Authorial Selectivity
The Gospel writers were not creators of the material they transmitted. Nor were they mere compilers. They were authors, albeit “authors in the sense that, with the Spirit’s help, they creatively structured and rewrote the material to meet the needs of their readers.”6 Brevity, omission, abridgment, emphasis, and focused precision are among the plethoric narrative options for any given author. The Gospels are “selective documents” in that they provide less information than was available (note John 20:30-31; 21:25), leading interpreters to ponder why each contains the accounts it contains and why the accounts are arranged as they are.7 Matthew, for example, tends to use quantity of elements to teach about Jesus, conveying the stories with brevity, while the other Gospels tend to highlight details. When Matthew reports the Lord healing many people inflicted with a variety of ailments (Matt. 15:30-31), Mark focuses on just one of them (Mark 7:31-32).
Independent Witnesses
Without compromising their collective integrity, the noticeable differences among the Gospels confirm each one as an independent witness.8 Rather than contradict, they confirm, supplement, and complement one another.9
--Kevin L. Moore
Endnotes:
1 Also evident in the writings of Tatian’s teacher and mentor Justin Martyr. See K. L. Moore, “Challenging the Integrity of the Gospels: a Response (Part 2),” Moore Perspective (14 Sept. 2022), <Link>.
2 C. L. Blomberg, Jesus and the Gospels (2nd ed.) 205. Robin Griffith-Jones describes the tendency to combine all the different accounts into one as an attempt “to dish up a single, digestible Jesus—and so would lose the flavor of these four wonderful courses. The gospels offer us a far more inviting, exciting, and nourishing meal than any such reduction can encourage us to look for” (The Four Witnesses ix). Steve Walton encourages conservatives not to throw the Synoptics into a blender for harmonization. Biblically-grounded theology is not dependent on all the Gospels saying exactly the same thing. There are many witnesses but just one Gospel (“I. Howard Marshall’s Luke: Historian and Theologian 50 Years Later,” ETS 73rd Annual Meeting, 17 Nov. 2021).
3 Even the “anonymous” epistle to the Hebrews reflects the author’s familiarity with his readers (5:12; 6:9-10; 10:34; 13:7, 18-25) and an obvious link with them (13:18, 19, 23).
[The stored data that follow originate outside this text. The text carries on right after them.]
(* ===== verification/BlockchainExamples.v ===== *)
(** * BlockchainExamples: concrete blockchains

    Boolean checks that a concrete blockchain is well-formed and ready to be
    organised, with their soundness, and the blockchains the theorems of
    BlockchainCorrect are applied to. *)

From S2P Require Import Prelude BinaryData BinaryIO Hashing StdMap BlockHeader DBUtils Blockchain.
From S2P Require Import BlockchainSpec BlockchainOrganize BlockchainProps.

(** ** Deciding well-formedness of a concrete blockchain *)

Section checker.
Context (rank : HashString -> nat).

Fixpoint ordered_b {K V} `{StdLess K} (m : stdmap K V) : bool :=
  match m with
  | [] => true
  | (k, _) :: m => forallb (fun e => std_less k e.1) m && ordered_b m
  end.

Lemma ordered_b_sound {K V} `{StdLess K} (m : stdmap K V) : ordered_b m = true -> map_ordered m.
Proof.
  induction m as [|[k v] m IH]; simpl; [done|]. intros [H1 H2]%andb_true_iff.
  split; [|auto]. rewrite forallb_forall in H1. apply Forall_forall.
  intros e He. apply H1. by apply list_elem_of_In.
Qed.

Definition dbl_nonneg_b (d : double) : bool :=
  match d with
  | SpecFloat.S754_zero false | SpecFloat.S754_infinity false => true
  | SpecFloat.S754_finite false _ e => -1074 <=? e
  | _ => false
  end.

Lemma dbl_nonneg_b_sound d : dbl_nonneg_b d = true -> dbl_nonneg d.
Proof.
  destruct d as [[]|[]| |[] m e]; try done; intros H; [by left|by right|right].
  simpl in H. by apply Z.leb_le.
Qed.

Definition entry_b (bc : Blockchain) (e : HashString * Ptr) : bool :=
  match e.2 ≫= (fun a => heap_ bc !! a) with
  | Some h =>
      bool_decide (thisHash_ h = e.1) &&
      bool_decide (map_find (uniqueID_ h) (headersById_ bc) = Some e.2) &&
      (bool_decide (e.1 = genesisHash_ bc) ||
       (dbl_nonneg_b (difficultyDbl_ h) &&
        match getPrevHash h with Ok prev => bool_decide (rank prev < rank e.1)%nat | Err _ => false end))
  | None => false
  end.

Definition wf_b (bc : Blockchain) : bool :=
  ordered_b (headerMap_ bc) && ordered_b (headersById_ bc) && forallb (entry_b bc) (headerMap_ bc) &&
  bool_decide (is_Some (map_find (genesisHash_ bc) (headerMap_ bc))) &&
  forallb (fun e => bool_decide (e.2 ∈ map_values (headerMap_ bc))) (headersById_ bc) &&
  (zlen (headerMap_ bc) <? 2 ^ 32).

Lemma wf_b_sound bc : wf_b bc = true -> wf rank bc.
Proof.
  unfold wf_b. intros (((((Ho & Hio)%andb_true_iff & He)%andb_true_iff & Hg)%andb_true_iff
    & Hb)%andb_true_iff & Hs)%andb_true_iff.
  apply ordered_b_sound in Ho, Hio. rewrite forallb_forall in He, Hb.
  assert (forall k p, map_find k (headerMap_ bc) = Some p -> exists a h, p = Some a /\
    heap_ bc !! a = Some h /\ thisHash_ h = k /\
    map_find (uniqueID_ h) (headersById_ bc) = Some (Some a) /\
    (k ≠ genesisHash_ bc -> dbl_nonneg (difficultyDbl_ h) /\
       exists prev, getPrevHash h = Ok prev /\ (rank prev < rank k)%nat)) as Hent.
  { intros k p Hk. apply map_find_In in Hk; [|done]. apply list_elem_of_In, He in Hk.
    unfold entry_b in Hk. cbn [fst snd] in Hk. destruct p as [a|]; [|done]. simpl in Hk.
    destruct (heap_ bc !! a) as [h|] eqn:Hh; [|done]. exists a, h.
    apply andb_true_iff in Hk as [[H1 H2]%andb_true_iff H3].
    apply bool_decide_eq_true in H1, H2. repeat (split; [done|]). intros Hne.
    apply orb_true_iff in H3 as [H3%bool_decide_eq_true|[H3 H4]%andb_true_iff]; [done|].
    split; [by apply dbl_nonneg_b_sound|]. destruct (getPrevHash h) as [prev|]; [|done].
    exists prev. split; [done|]. by apply bool_decide_eq_true in H4. }
  split; try done.
  - intros k p Hk. destruct (Hent _ _ Hk) as (a & h & ? & ? & ? & _ & ?). by exists a, h.
  - by apply bool_decide_eq_true in Hg.
  - intros a h (k & Hk)%map_value_find Hh; [|done].
    destruct (Hent _ _ Hk) as (a' & h' & ? & ? & ? & ? & _). by simplify_eq.
  - intros id p Hp. apply map_find_In in Hp; [|done]. apply list_elem_of_In, Hb in Hp.
    apply bool_decide_eq_true in Hp. cbn [snd] in Hp.
    destruct (map_value_find _ _ Ho Hp) as (k & Hk).
    destruct (Hent _ _ Hk) as (a & h & -> & _). by exists a.
  - by apply Z.ltb_lt.
Qed.

(** Every header but the genesis block is as [createBlockHeader] leaves it. *)
Definition new_b (bc : Blockchain) : bool :=
  forallb (fun e : HashString * Ptr => bool_decide (e.2 = gen_of bc ≫= (fun g => Some g)) ||
    match e.2 ≫= (fun a => heap_ bc !! a) with
    | Some h => dltb (difficultySum_ h) dbl_0 && isOrphan_ h &&
        negb (isFinishedCalc_ h) && negb (isMainBranch_ h)
    | None => false
    end) (headerMap_ bc).

Lemma new_b_ready bc g : wf rank bc -> new_b bc = true -> gen_of bc = Some g -> ready bc [g].
Proof.
  intros Hwf Hn Hg. unfold new_b in Hn. rewrite forallb_forall in Hn. split.
  - intros a h Ha Hh Hne. apply (known_find rank bc Hwf) in Ha as (k & Hk).
    apply map_find_In in Hk; [|apply Hwf]. apply list_elem_of_In, Hn in Hk. cbn [snd] in Hk.
    apply orb_true_iff in Hk as [Hk%bool_decide_eq_true|Hk].
    { rewrite Hg in Hk. simpl in Hk. congruence. }
    simpl in Hk. rewrite Hh in Hk. apply andb_true_iff in Hk as [[[H1 H2]%andb_true_iff H3]%andb_true_iff H4].
    apply negb_true_iff in H3, H4. split; [right; split; [done|by left]|].
    rewrite H3, H4, bool_decide_false; [done|]. intros ->%list_elem_of_singleton. done.
  - exists g. split; [by apply trail_gen|by left].
Qed.

(** The chain of a header, by walking down. *)
Fixpoint walk_b (fuel : nat) (bc : Blockchain) (a : nat) : option (list nat) :=
  if decide (gen_of bc = Some a) then Some [a]
  else match fuel, prev_of bc a with
       | S fuel, Some b => cons a <$> walk_b fuel bc b
       | _, _ => None
       end.

Lemma walk_b_sound n bc : forall a l, walk_b n bc a = Some l -> chain bc a l.
Proof.
  induction n as [|n IH]; intros a l; simpl; (case_decide as Hg; [intros [= <-]; by apply trail_gen|]);
    [done|]. destruct (prev_of bc a) as [b|] eqn:Hp; [|done]. simpl.
  intros (l' & E & ->)%fmap_Some. eapply trail_step; [done..|]. by apply IH.
Qed.

#[export] Instance double_eq_dec : EqDecision double.
Proof. solve_decision. Defined.

Definition ready_header_b (bc : Blockchain) (l0 : list nat) (a : nat) (h : BlockHeader) : bool :=
  (match walk_b (length (headerMap_ bc)) bc a with
   | Some l => (bool_decide (difficultySum_ h = chain_sum bc l) &&
       (blockHeight_ h =? zlen l - 1) && negb (isOrphan_ h)) || dltb (difficultySum_ h) dbl_0
   | None => dltb (difficultySum_ h) dbl_0 && isOrphan_ h
   end) &&
  bool_decide (isFinishedCalc_ h = bool_decide (a ∈ l0)) &&
  bool_decide (isMainBranch_ h = bool_decide (a ∈ l0)).

Lemma ready_header_b_sound bc l0 a h : ready_header_b bc l0 a h = true -> ready_header bc l0 a h.
Proof.
  unfold ready_header_b. intros [[H Hf%bool_decide_eq_true]%andb_true_iff Hm%bool_decide_eq_true]%andb_true_iff.
  split; [|done]. destruct (walk_b _ bc a) as [l|] eqn:E.
  - apply walk_b_sound in E. apply orb_true_iff in H as [H|H]; [left|right; split; [done|right; by exists l]].
    apply andb_true_iff in H as [[H1%bool_decide_eq_true H2%Z.eqb_eq]%andb_true_iff H3%negb_true_iff].
    by exists l.
  - apply andb_true_iff in H as [H1 H2]. right. split; [done|by left].
Qed.

Fixpoint links_b (bc : Blockchain) (l : list nat) : bool :=
  match l with
  | c :: (a :: _) as l' =>
      match heap_ bc !! c, heap_ bc !! a with
      | Some hc, Some h => bool_decide (nextHash_ h = thisHash_ hc)
      | _, _ => true
      end && links_b bc l'
  | _ => true
  end.

Lemma links_b_sound bc l : links_b bc l = true -> links_ok bc l.
Proof.
  induction l as [|x [|y l] IH]; simpl; intros H i c a hc h Hc Ha Hhc Hh; [done|by destruct i|].
  apply andb_true_iff in H as [H1 H2]. destruct i as [|i].
  - simpl in Hc, Ha. simplify_eq. rewrite Hhc, Hh in H1. by apply bool_decide_eq_true in H1.
  - by apply (IH H2 i c a hc h).
Qed.

Definition top_b (bc : Blockchain) (t : nat) : bool :=
  match map_find (topBlockId_ bc) (headersById_ bc) with
  | Some p => bool_decide (p = Some t)
  | None => bool_decide (gen_of bc = Some t)
  end.

(** [l0] is the main chain, and [headersByHeight_] holds it. *)
Definition ready_b (bc : Blockchain) (l0 : list nat) : bool :=
  forallb (fun p : Ptr => match p with
    | Some a =>
        bool_decide (gen_of bc = Some a) ||
        match heap_ bc !! a with Some h => ready_header_b bc l0 a h | None => false end
    | None => false
    end) (map_values (headerMap_ bc)) &&
  match l0 with
  | t :: _ => bool_decide (walk_b (length (headerMap_ bc)) bc t = Some l0) && links_b bc l0 &&
      top_b bc t && bool_decide (headersByHeight_ bc = Some <$> rev l0)
  | [] => false
  end.

Lemma ready_b_sound bc l0 : ready_b bc l0 = true -> ready bc l0.
Proof.
  unfold ready_b. intros [H Hm]%andb_true_iff. rewrite forallb_forall in H. split.
  - intros a h Ha%list_elem_of_In%H Hh Hg. apply orb_true_iff in Ha as [?%bool_decide_eq_true|Ha]; [done|].
    rewrite Hh in Ha. by apply ready_header_b_sound.
  - destruct l0 as [|t l0]; [done|].
    apply andb_true_iff in Hm as [[[Hw%bool_decide_eq_true Hl]%andb_true_iff Ht]%andb_true_iff
      Hh%bool_decide_eq_true].
    exists t. split; [by eapply walk_b_sound|right]. split; [by apply links_b_sound|]. split.
    + unfold top_b in Ht. unfold top_is. destruct (map_find _ (headersById_ bc)) as [p|];
        apply bool_decide_eq_true in Ht; [left; by subst|by right].
    + intros i a Hi. by rewrite Hh, list_lookup_fmap, Hi.
Qed.

Definition gen_solved_b (bc : Blockchain) : bool :=
  match gen_of bc ≫= (fun g => heap_ bc !! g) with
  | Some h => bool_decide (difficultySum_ h = dbl_1) && (blockHeight_ h =? 0) && negb (isOrphan_ h)
  | None => false
  end.

Lemma gen_solved_b_sound bc : gen_solved_b bc = true -> gen_solved bc.
Proof.
  unfold gen_solved_b. intros H g h Hg Hh. rewrite Hg in H. simpl in H. rewrite Hh in H.
  apply andb_true_iff in H as [[H1%bool_decide_eq_true H2%Z.eqb_eq]%andb_true_iff H3%negb_true_iff].
  exists [g]. split; [by apply trail_gen|done].
Qed.

Lemma ready_sums bc l0 : ready bc l0 -> gen_solved bc -> sums_ok bc.
Proof.
  intros Hr Hg a h Ha Hh. destruct (decide (gen_of bc = Some a)) as [E|E].
  - left. by apply (Hg a h E).
  - by apply (rdy_header _ _ Hr).
Qed.
End checker.

(** A blockchain built by hand: the genesis block 1, two blocks 2 and 3 on it,
    and a block 9 whose parent 8 is not known.  Hash [n] starts with byte [n]. *)
Definition w_hash (n : Z) : HashString := z2b n :: replicate 31 (z2b 7).
Definition w_rank (k : HashString) : nat := match k with b :: _ => Z.to_nat (b2z b) | [] => 0 end.

Definition w_header (n prev id : Z) : BlockHeader :=
  match createBlockHeader (replicate 4 (z2b 0) ++ w_hash prev ++ replicate 36 (z2b 1) ++
      map z2b [255; 255; 0; 29] ++ replicate 4 (z2b 3)) 100 1 0 0 (w_hash n) id with
  | Ok h => h
  | Err _ => BlockHeader_default
  end.

Definition w_state {A} (m : Chain A) : Blockchain :=
  match m (Blockchain_new (w_hash 1)) with Ok (_, bc) => bc | Err _ => Blockchain_new [] end.

Definition w_setup : Chain () :=
  _ ← clear;
  g ← make_shared (w_header 1 0 0);
  _ ← addNewBlock (w_hash 1) g;
  a ← make_shared (w_header 2 1 1);
  b ← make_shared (w_header 3 1 2);
  o ← make_shared (w_header 9 8 3);
  _ ← addBlocksInBulk [(w_hash 2, a); (w_hash 3, b); (w_hash 9, o)];
  mret tt.

(** The same after [organize], with block 4 on block 3: a reorganisation. *)
Definition w_fork : Chain () :=
  _ ← w_setup;
  _ ← organize;
  c ← make_shared (w_header 4 3 4);
  _ ← addBlocksInBulk [(w_hash 4, c)];
  mret tt.

Lemma w_setup_wf : wf w_rank (w_state w_setup).
Proof. apply wf_b_sound. vm_compute. reflexivity. Qed.

Lemma w_setup_ready : ready (w_state w_setup) [1%nat].
Proof. apply (new_b_ready w_rank); [apply w_setup_wf|vm_compute; reflexivity..]. Qed.

Lemma w_fork_wf : wf w_rank (w_state w_fork).
Proof. apply wf_b_sound. vm_compute. reflexivity. Qed.

Lemma w_fork_ready : ready (w_state w_fork) [2%nat; 1%nat].
Proof. apply ready_b_sound. vm_compute. reflexivity. Qed.

Lemma w_fork_gen : gen_solved (w_state w_fork).
Proof. apply gen_solved_b_sound. vm_compute. reflexivity. Qed.

Lemma w_fork_sums : sums_ok (w_state w_fork).
Proof. apply (ready_sums _ [2%nat; 1%nat]); [apply w_fork_ready|apply w_fork_gen]. Qed.

(** [w_setup] organised: the main chain is 1, 2. *)
Definition w_done : Chain () := _ ← w_setup; _ ← organize; mret tt.

Lemma w_setup_run : w_setup (Blockchain_new (w_hash 1)) = Ok (tt, w_state w_setup).
Proof. vm_compute. reflexivity. Qed.

Lemma w_done_wf : wf w_rank (w_state w_done).
Proof. apply wf_b_sound. vm_compute. reflexivity. Qed.

Lemma w_done_organized : organized_on (w_state w_done) 2 [2%nat; 1%nat].
Proof.
  destruct (organizeChain_run w_rank 0 _ _ w_setup_wf w_setup_ready) as (r & bc' & t & l & p0 & Hrun & Ho & _).
  assert (w_state w_done = bc') as E.
  { unfold w_state, w_done. rewrite (chain_bind_ok _ _ _ _ _ w_setup_run).
    unfold organize. by rewrite (chain_bind_ok _ _ _ _ _ (organize_unfold false _ _ _ Hrun)). }
  rewrite <- E in Ho. clear -Ho.
  assert (t = 2%nat) as ->.
  { pose proof (org_top _ _ _ Ho) as H. assert (topBlockPtr_ (w_state w_done) = Some 2%nat)
      by (vm_compute; reflexivity). congruence. }
  assert (l = [2%nat; 1%nat]) as ->; [|done].
  pose proof (org_heights _ _ _ Ho) as H.
  assert (headersByHeight_ (w_state w_done) = Some <$> [1%nat; 2%nat]) as E by (vm_compute; reflexivity).
  rewrite E in H. apply (list_fmap_eq_inj Some) in H; [|apply _].
  by rewrite <- (rev_involutive l), <- H.
Qed.

(** A header for a batch, not yet in the tables. *)
Definition w_batch : Chain () := _ ← w_done; _ ← make_shared (w_header 4 3 4); mret tt.

Lemma w_batch_wf : wf w_rank (w_state w_batch).
Proof. apply wf_b_sound. vm_compute. reflexivity. Qed.

Lemma w_batch_ready : ready (w_state w_batch) [2%nat; 1%nat].
Proof. apply ready_b_sound. vm_compute. reflexivity. Qed.

Lemma w_batch_fresh : fresh_header w_rank (w_state w_batch) (w_hash 4) 5.
Proof.
  split.
  - vm_compute. reflexivity.
  - unfold known. intros H. apply (bool_decide_eq_true_2 _) in H. vm_compute in H. discriminate H.
  - exists (w_header 4 3 4). split; [vm_compute; reflexivity|]. split; [vm_compute; reflexivity|].
    split; [apply dbl_nonneg_b_sound; vm_compute; reflexivity|]. split.
    { exists (w_hash 3). split; [vm_compute; reflexivity|]. apply (bool_decide_eq_true_1 _).
      vm_compute. reflexivity. }
    repeat (split; [vm_compute; reflexivity|]). vm_compute. reflexivity.
Qed.

Lemma w_batch_ok : batch_ok w_rank (w_state w_batch) [(w_hash 4, Some 5%nat)].
Proof. split; [left; by exists 5%nat; split; [|apply w_batch_fresh]|]. by split. Qed.

(** ** Ties

    Of two blocks with the same sum [organize] keeps the one that was the top;
    a rebuild takes the first in the order of the hashes, and reports a branch
    point. *)
Definition w_tie : Chain (Ptr * ReorganizationState) :=
  _ ← clear;
  g ← make_shared (w_header 1 0 0);
  _ ← addNewBlock (w_hash 1) g;
  b ← make_shared (w_header 3 1 1);
  _ ← addBlocksInBulk [(w_hash 3, b)];
  _ ← organize;
  a ← make_shared (w_header 2 1 2);
  _ ← addBlocksInBulk [(w_hash 2, a)];
  _ ← organize;
  kept ← top;
  st ← forceOrganize;
  mret (kept, st).

Example w_tie_switches : exists bc, w_tie (Blockchain_new (w_hash 1)) =
  Ok ((Some 2%nat, mkReorg false true (Some 2%nat) (Some 3%nat) (Some 1%nat)), bc).
Proof. eexists. vm_compute. reflexivity. Qed.

(** A rebuild sets the next id to the largest one of the main chain plus one:
    here block 3, beside the main chain, has that id already. *)
Definition w_ids : Chain (Z * Ptr) :=
  _ ← w_done; _ ← forceOrganize; id ← getNewUniqueID; p ← getHeaderById id; mret (id, p).

Example w_ids_reused : exists bc, w_ids (Blockchain_new (w_hash 1)) = Ok ((2, Some 3%nat), bc).
Proof. eexists. vm_compute. reflexivity. Qed.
4 All four Gospels follow a rough general outline of Jesus’ ministry, death, and resurrection, with a fairly detailed and consistent passion narrative but a “largely discontinuous and episodic” ministry narrative (C. H. Dodd, The Interpretation of the Fourth Gospel 447-48).
5 See esp. J. K. Brown, Scripture as Communication (2nd ed.) 5, 12, 23. It is important to note, however, that if an author is writing to a community with whom he has spent considerable time verbally instructing (e.g., Paul and the Corinth church), he can readily assume a high level of familiarity with his intentions.
6 G. D. Fee and D. Stuart, How to Read the Bible for All Its Worth (4th ed.) 146.
7 D. M. Doriani, “Matthew,” in ESV Expository Commentary 8:28.
8 See K. L. Moore, “The Synoptic Problem and Markan Priority: Part 1,” Moore Perspective (3 June 2012), <Link>.
9 John Chrysostom observed: “And why can it have been, that when there were so many disciples, two write only from among the apostles, and two from among their followers? (For one that was a disciple of Paul, and another of Peter, together with Matthew and John, wrote the Gospels.) It was because they did nothing for vainglory, but all things for use. ‘What then? Was not one evangelist sufficient to tell all?’ One indeed was sufficient; but if there be four that write, not at the same times, nor in the same places, neither after having met together, and conversed one with another, and then they speak all things as it were out of one mouth, this becomes a very great demonstration of the truth” (Homily 1.5).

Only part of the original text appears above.